## Problem description
Please output exactly the lines of the material from the first through the line containing "(** * Inversion lemmas *)", and nothing more.

........

(* ===== verification/RewardsProps.v ===== *)
(** Properties of pallet-rewards: the storage invariant, the per-epoch limit
    over whole histories, the single use of an attestation, each call's
    outcome, and what the missing authorization checks allow. *)

From S2P Require Export Rewards Concrete.
#[local] Open Scope Z_scope.

Section RewardsProps.
  Context {F : Frame} {Sys : System} {Cfg : Config}.
  Implicit Types (env : Env) (origin : RuntimeOrigin) (s : State).

(** The counter of an account for a rule, the default when none is stored. *)
Definition counter s (who : AccountId) (rule : RuleId) : ClaimCounter :=
  default ClaimCounter_default (sm_get (st_claims s) (who, rule)).

(** * Inversion lemmas *)

Lemma create_rule_ok env origin ev amount m club md s s' u :
  create_rule env origin ev amount m club md s = (s', Ok u) →
  RuleCreationOrigin origin = true ∧ Z.of_nat (length ev) ≤ 32 ∧
  s' = mkState
         (sm_insert (st_next_rule_id s)
            {| rr_event_type := ev; rr_amount := amount; rr_max_per_epoch := m;
               rr_club := club; rr_metadata := md |} (st_rules s))
         (sat_add u32_max (st_next_rule_id s) 1) (st_attestations s)
         (st_next_attestation_id s) (st_claims s)
         (st_events s ++ [RuleCreated (st_next_rule_id s)]).
Proof. unfold create_rule. intros Hr. inv_ok Hr. eauto 10. Qed.

(** Who may attest for a rule: anyone for a rule of a club, and otherwise an
    account whose signature passes [ManualAwardOrigin]. *)
Definition may_attest (rule : RewardRule) (who : AccountId) : Prop :=
  rr_club rule = None → ManualAwardOrigin (signed who) = true.

Definition new_attestation env subject rule attestor exp md : Attestation :=
  {| ra_subject := subject; ra_rule_id := rule; ra_attestor := attestor;
     ra_created_at := now_millis env; ra_expires_at := exp; ra_used := false; ra_metadata := md |}.

Lemma rewards_attestation_ok env origin subject rule_id exp md s s' u :
  create_attestation env origin subject rule_id exp md s = (s', Ok u) →
  ∃ attestor rule, ensure_signed_opt origin = Some attestor ∧
  sm_get (st_rules s) rule_id = Some rule ∧ may_attest rule attestor ∧
  st_next_attestation_id s < MaxAttestations ∧
  s' = mkState (st_rules s) (st_next_rule_id s)
         (sm_insert (st_next_attestation_id s)
            (new_attestation env subject rule_id attestor exp md) (st_attestations s))
         (sat_add u64_max (st_next_attestation_id s) 1) (st_claims s)
         (st_events s ++ [AttestationCreated (st_next_attestation_id s) subject rule_id attestor]).
Proof.
  unfold create_attestation, may_attest. intros Hr. inv_ok Hr; do 2 eexists; split_and!; try done;
    congruence.
Qed.

(** The conditions [claim_reward] tests, in the source's order. *)
Definition claimable env s (who : AccountId) (att : Attestation) (rule : RewardRule) : Prop :=
  ra_subject att = who ∧ ra_used att = false ∧
  (∀ exp, ra_expires_at att = Some exp → now_millis env ≤ exp) ∧
  sm_get (st_rules s) (ra_rule_id att) = Some rule ∧
  sat_add u32_max (claims_so_far (current_epoch env) (counter s who (ra_rule_id att))) 1
    ≤ rr_max_per_epoch rule.

(** The counter after a claim. *)
Definition claimed env s who rule : ClaimCounter :=
  {| cc_epoch := current_epoch env;
     cc_count := sat_add u32_max (claims_so_far (current_epoch env) (counter s who rule)) 1 |}.

Lemma claim_reward_ok env origin id s s' u :
  claim_reward env origin id s = (s', Ok u) →
  ∃ who att rule, ensure_signed_opt origin = Some who ∧
  sm_get (st_attestations s) id = Some att ∧ claimable env s who att rule ∧
  s' = mkState (st_rules s) (st_next_rule_id s)
         (sm_insert id (mark_used att) (st_attestations s)) (st_next_attestation_id s)
         (sm_insert (who, ra_rule_id att) (claimed env s who (ra_rule_id att)) (st_claims s))
         (st_events s ++ [RewardClaimed who (ra_rule_id att) id (rr_amount rule)]).
Proof.
  unfold claim_reward, claimable. intros Hr. inv_ok Hr; do 3 eexists;
    (split; [eassumption || reflexivity|]); (split; [eassumption || reflexivity|]);
    (split; [|reflexivity]); split_and!; try done; intros; by simplify_eq.
Qed.

Lemma award_manual_ok env origin to amount reason s s' u :
  award_manual env origin to amount reason s = (s', Ok u) →
  ManualAwardOrigin origin = true ∧
  s' = mkState (st_rules s) (st_next_rule_id s) (st_attestations s) (st_next_attestation_id s)
         (st_claims s) (st_events s ++ [RewardAwarded to amount reason]).
Proof. unfold award_manual. intros Hr. by inv_ok Hr. Qed.

Lemma rewards_revoke_ok env origin id s s' u :
  revoke_attestation env origin id s = (s', Ok u) →
  ∃ who att rule, ensure_signed_opt origin = Some who ∧
  sm_get (st_attestations s) id = Some att ∧
  sm_get (st_rules s) (ra_rule_id att) = Some rule ∧
  (match rr_club rule with
   | Some _ => who = ra_attestor att
   | None => ManualAwardOrigin (signed who) = true
   end) ∧
  s' = mkState (st_rules s) (st_next_rule_id s) (sm_remove id (st_attestations s))
         (st_next_attestation_id s) (st_claims s) (st_events s ++ [AttestationRevoked id]).
Proof.
  unfold revoke_attestation. intros Hr. inv_ok Hr; do 3 eexists; split_and!;
    try eassumption; try reflexivity; match goal with E : rr_club _ = _ |- _ => by rewrite E end.
Qed.

Lemma rewards_dispatch_err env origin c s s' e : dispatch env origin c s = (s', Err e) → s' = s.
Proof. destruct c; apply storage_layer_err. Qed.

Ltac inv_rewards Hd :=
  lazymatch type of Hd with
  | dispatch _ _ ?c _ = _ =>
      destruct c; cbn [dispatch] in Hd;
      [ apply create_rule_ok in Hd as (?Horig & ?Hlen & ->)
      | apply rewards_attestation_ok in Hd as (?attestor & ?rule & ?Hsig & ?Hrule & ?Hmay & ?Hlt & ->)
      | apply claim_reward_ok in Hd as (?who & ?att & ?rule & ?Hsig & ?Hatt & ?Hclaim & ->)
      | apply award_manual_ok in Hd as (?Horig & ->)
      | apply rewards_revoke_ok in Hd as (?who & ?att & ?rule & ?Hsig & ?Hatt & ?Hrule & ?Hby & ->) ]
  end.

(** * Histories *)

(** An extrinsic in the block it runs in. *)
Record Extrinsic : Type := { x_env : Env; x_origin : RuntimeOrigin; x_call : Call }.

Definition exec (x : Extrinsic) s : State * result unit (DispatchError Error) :=
  dispatch (x_env x) (x_origin x) (x_call x) s.

(** The state after a history, its latest extrinsic first. *)
Fixpoint run (g : list (RuleId * RewardRule)) (tr : list Extrinsic) : State :=
  match tr with
  | [] => genesis_build g
  | x :: tr => fst (exec x (run g tr))
  end.

(** The block number of the latest extrinsic. *)
Definition clock (tr : list Extrinsic) : Z :=
  match tr with [] => 0 | x :: _ => block_number (x_env x) end.

(** Blocks come in order and values have their types. *)
Fixpoint history (tr : list Extrinsic) : Prop :=
  match tr with
  | [] => True
  | x :: tr => clock tr ≤ block_number (x_env x) ∧ 0 ≤ now_as_millis (x_env x) ∧
      match x_call x with
      | CreateRule _ _ m _ _ => in_range u32_max m
      | _ => True
      end ∧ history tr
  end.

Lemma clock_nonneg tr : history tr → 0 ≤ clock tr.
Proof. induction tr as [|x tr IH]; simpl; [done|]. intros (? & _ & _ & ?%IH). lia. Qed.

Lemma current_epoch_le env env' :
  0 ≤ block_number env ≤ block_number env' → current_epoch env ≤ current_epoch env'.
Proof.
  intros ?. pose proof EpochLengthInBlocks_range as Hr. unfold in_range in Hr.
  unfold current_epoch. rewrite !saturated_into_eq by lia.
  destruct (Z.eqb_spec EpochLengthInBlocks 0); [lia|]. apply Z.div_le_mono; lia.
Qed.

(** A property of the states of a history follows by induction over it. *)
Lemma history_ind (P : list Extrinsic → State → Prop) g :
  P [] (genesis_build g) →
  (∀ x tr s, history (x :: tr) → P tr s → s = run g tr → P (x :: tr) s) →
  (∀ x tr s s' u, history (x :: tr) → P tr s → s = run g tr → exec x s = (s', Ok u) →
     P (x :: tr) s') →
  ∀ tr, history tr → P tr (run g tr).
Proof.
  intros H0 Herr Hok. induction tr as [|x tr IH]; intros Ht; simpl; [done|].
  pose proof Ht as (_ & _ & _ & Hp%IH).
  destruct (exec x (run g tr)) as [s' [u|e]] eqn:Hd; simpl; [by eapply Hok|].
  apply rewards_dispatch_err in Hd as ->. by apply Herr.
Qed.

(** * The storage invariant *)

Definition rule_wf (rule : RewardRule) : Prop :=
  Z.of_nat (length (rr_event_type rule)) ≤ 32 ∧ in_range u32_max (rr_max_per_epoch rule).

Definition genesis_wf (g : list (RuleId * RewardRule)) : Prop :=
  Forall (λ e, in_range u32_max (fst e) ∧ rule_wf (snd e)) g.

(** Rule identifiers are handed out in order until the counter saturates. *)
Definition rule_id_wf (next id : RuleId) : Prop :=
  in_range u32_max id ∧ (id < next ∨ next = u32_max).

Definition rules_wf s : Prop :=
  in_range u32_max (st_next_rule_id s) ∧
  ∀ id rule, sm_get (st_rules s) id = Some rule →
    rule_id_wf (st_next_rule_id s) id ∧ rule_wf rule.

Definition attestation_wf s (id : AttestationId) (a : Attestation) : Prop :=
  0 ≤ id < st_next_attestation_id s ∧
  is_Some (sm_get (st_rules s) (ra_rule_id a)) ∧
  (ra_rule_id a < u32_max → ∀ rule, sm_get (st_rules s) (ra_rule_id a) = Some rule →
     may_attest rule (ra_attestor a)).

Record wf s : Prop := {
  wf_rules : rules_wf s;
  wf_next_attestation : in_range MaxAttestations (st_next_attestation_id s);
  wf_attestations : ∀ id a, sm_get (st_attestations s) id = Some a → attestation_wf s id a
}.

Lemma rules_wf_insert s id rule next atts na cl ev :
  rules_wf s → in_range u32_max id → rule_wf rule →
  next = (if st_next_rule_id s <=? id then sat_add u32_max id 1 else st_next_rule_id s) →
  rules_wf (mkState (sm_insert id rule (st_rules s)) next atts na cl ev).
Proof.
  intros [Hn Hs] Hid Hr ->. unfold rules_wf, rule_id_wf, in_range, sat_add in *; simpl.
  destruct (Z.leb_spec (st_next_rule_id s) id); split; try lia; intros k r;
    rewrite sm_get_insert; case_decide; intros; simplify_eq; try (split; [lia|done]);
    destruct (Hs _ _ H1) as [? ?]; split; done || lia.
Qed.

Lemma genesis_foldl g s :
  genesis_wf g → rules_wf s →
  let s' := foldl genesis_rule s g in
  rules_wf s' ∧ st_attestations s' = st_attestations s ∧ st_claims s' = st_claims s ∧
  st_next_attestation_id s' = st_next_attestation_id s.
Proof.
  intros Hg. revert s. induction Hg as [|[id rule] g [Hid Hrule] _ IH]; intros s Hs; simpl; [done|].
  destruct (st_next_rule_id s <=? id) eqn:Hle; (edestruct IH as (? & -> & -> & ->);
    [apply (rules_wf_insert s); try done; by rewrite Hle | done]).
Qed.

Lemma genesis_state_wf g :
  genesis_wf g → wf (genesis_build g) ∧ st_claims (genesis_build g) = sm_empty.
Proof.
  intros Hg. pose proof MaxAttestations_range as Hm. unfold in_range in Hm.
  destruct (genesis_foldl g (mkState sm_empty 0 sm_empty 0 sm_empty [])) as (Hr & Ha & Hc & Hn); [done| |].
  { split; [done|]. intros ??. simpl. by rewrite sm_get_empty. }
  fold (genesis_build g) in *. simpl in Ha, Hc, Hn. split; [|done]. split; [done| |].
  - rewrite Hn. unfold in_range. lia.
  - intros id a. by rewrite Ha, sm_get_empty.
Qed.

(** A rule below the last identifier is never replaced. *)
Lemma rule_kept env origin c s s' u id rule :
  rules_wf s → id < u32_max → dispatch env origin c s = (s', Ok u) →
  sm_get (st_rules s) id = Some rule → sm_get (st_rules s') id = Some rule.
Proof.
  intros [Hn Hs] Hid Hd Hr. inv_rewards Hd; simpl; try done.
  rewrite sm_get_insert. case_decide; [|done]. apply Hs in Hr as [[_ ?] _]. subst. lia.
Qed.

Lemma wf_same_rules s atts na cl ev :
  wf s → in_range MaxAttestations na → st_next_attestation_id s ≤ na →
  (∀ id a, sm_get atts id = Some a → attestation_wf s id a ∨
     attestation_wf (mkState (st_rules s) (st_next_rule_id s) atts na cl ev) id a) →
  wf (mkState (st_rules s) (st_next_rule_id s) atts na cl ev).
Proof.
  intros [Hr Hn Ha] Hna Hle Hat. split; [done|done|]. intros id a Hg.
  destruct (Hat _ _ Hg) as [(? & ? & ?)|?]; [|done]. split_and!; simpl; done || lia.
Qed.

Lemma rewards_preserve_wf env origin c s s' u :
  (∀ ev am m cl md, c = CreateRule ev am m cl md → in_range u32_max m) →
  wf s → dispatch env origin c s = (s', Ok u) → wf s'.
Proof.
  intros Hc Hwf Hd. pose proof Hwf as [[Hn Hr] Hna Ha]. pose proof MaxAttestations_range as Hm.
  unfold in_range in Hn, Hna, Hm.
  pose proof Hd as Hd0. inv_rewards Hd.
  - split; simpl; [|done|].
    + apply rules_wf_insert; [done|done| |by rewrite Z.leb_refl]. split; simpl; [done|by eapply Hc].
    + intros id a Hg. destruct (Ha _ _ Hg) as (? & [r0 H0] & Hmay). split_and!; simpl; [lia..| |].
      * eauto.
      * intros Hlt0 rule Hg'.
        pose proof (rule_kept _ _ _ _ _ _ _ _ (wf_rules _ Hwf) Hlt0 Hd0 H0) as Hk.
        simpl in Hk. simplify_eq. by apply Hmay.
  - assert (sat_add u64_max (st_next_attestation_id s) 1 = st_next_attestation_id s + 1) as ->
      by (apply sat_add_exact; unfold u32_max, u64_max in *; lia).
    apply wf_same_rules; [done|unfold in_range; lia|lia|]. intros id a. rewrite sm_get_insert.
    case_decide; intros; simplify_eq; [right|by left; apply Ha].
    split_and!; simpl; [lia|lia|by eexists|]. intros _ rule' Hr'. by simplify_eq.
  - apply wf_same_rules; [done|done|done|]. intros id a. rewrite sm_get_insert.
    case_decide; intros; simplify_eq; left; [|by apply Ha]. by apply Ha in Hatt.
  - by apply wf_same_rules; [..|by left; apply Ha].
  - apply wf_same_rules; [done|done|done|]. intros id a. rewrite sm_get_remove.
    case_decide; intros; simplify_eq. left. by apply Ha.
Qed.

........

## Exercise output
(* ===== verification/RewardsProps.v ===== *)
(** Properties of pallet-rewards: the storage invariant, the per-epoch limit
    over whole histories, the single use of an attestation, each call's
    outcome, and what the missing authorization checks allow. *)

From S2P Require Export Rewards Concrete.
#[local] Open Scope Z_scope.

Section RewardsProps.
  Context {F : Frame} {Sys : System} {Cfg : Config}.
  Implicit Types (env : Env) (origin : RuntimeOrigin) (s : State).

(** The counter of an account for a rule, the default when none is stored. *)
Definition counter s (who : AccountId) (rule : RuleId) : ClaimCounter :=
  default ClaimCounter_default (sm_get (st_claims s) (who, rule)).

(** * Inversion lemmas *)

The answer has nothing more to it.